▶ _WORK ITEM_
Locate the line that contains "destruct Hx as", then copy it and all later lines of the data below exactly, through the last one.

▶ _SOURCE INFORMATION_
Lemma woken_frame k k' cd cd' s p :
  (stat k p = Some THREAD_READY ∨ stat k p = Some THREAD_RUNNING →
   stat k' p = Some THREAD_READY ∨ stat k' p = Some THREAD_RUNNING) →
  (∀ old c, cd !! p = Some (I_sema_down_loop s old :: c) → ∃ old c, cd' !! p = Some (I_sema_down_loop s old :: c)) →
  woken k cd s p → woken k' cd' s p.
Proof. unfold woken. naive_solver. Qed.

Lemma wake_frame k k' cd cd' :
  (∀ s x', semas k' !! s = Some x' →
     (0 <= value x')%Z ∧ (waiters x' = [] ∨
       ∃ x, semas k !! s = Some x ∧ waiters x = waiters x' ∧ (value x' <= value x)%Z)) →
  (∀ s p, woken k cd s p → woken k' cd' s p) → wake_ok k cd → wake_ok k' cd'.
Proof.
  intros Hs Hw Hok s x' Hx'. destruct (Hs s x' Hx') as [Hv Hx]. split; [done|]. intros Hne.
  destruct Hx as [|(x & Hx & Ew & Hle)]; [done|]. destruct (Hok s x Hx) as [_ H].
  destruct H as (W & Hnd & Hlen & HW); [congruence|]. exists W. split_and!; [done|lia|auto].
Qed.

(** ** Queueing the running thread *)
Section queue.
Context (k : kernel) (cd : gmap tptr (list instr)) (Hok : sched_ok k cd).
Context (t : tptr) (th : thread) (c : list instr).
Context (Hth : threads k !! t = Some th) (Hrun : status th = THREAD_RUNNING) (Hc : cd !! t = Some c).
Context (k2 : kernel) (c' : list instr) (Hb : builds c' = builds c).
Context (Hcur : current k2 = current k) (Hidle : idle_thread k2 = idle_thread k).
Context (Hext : in_external_intr k2 = in_external_intr k).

▶ _RESULT OF THIS EXERCISE_
  destruct Hx as [|(x & Hx & Ew & Hle)]; [done|]. destruct (Hok s x Hx) as [_ H].
  destruct H as (W & Hnd & Hlen & HW); [congruence|]. exists W. split_and!; [done|lia|auto].
Qed.

(** ** Queueing the running thread *)
Section queue.
Context (k : kernel) (cd : gmap tptr (list instr)) (Hok : sched_ok k cd).
Context (t : tptr) (th : thread) (c : list instr).
Context (Hth : threads k !! t = Some th) (Hrun : status th = THREAD_RUNNING) (Hc : cd !! t = Some c).
Context (k2 : kernel) (c' : list instr) (Hb : builds c' = builds c).
Context (Hcur : current k2 = current k) (Hidle : idle_thread k2 = idle_thread k).
Context (Hext : in_external_intr k2 = in_external_intr k).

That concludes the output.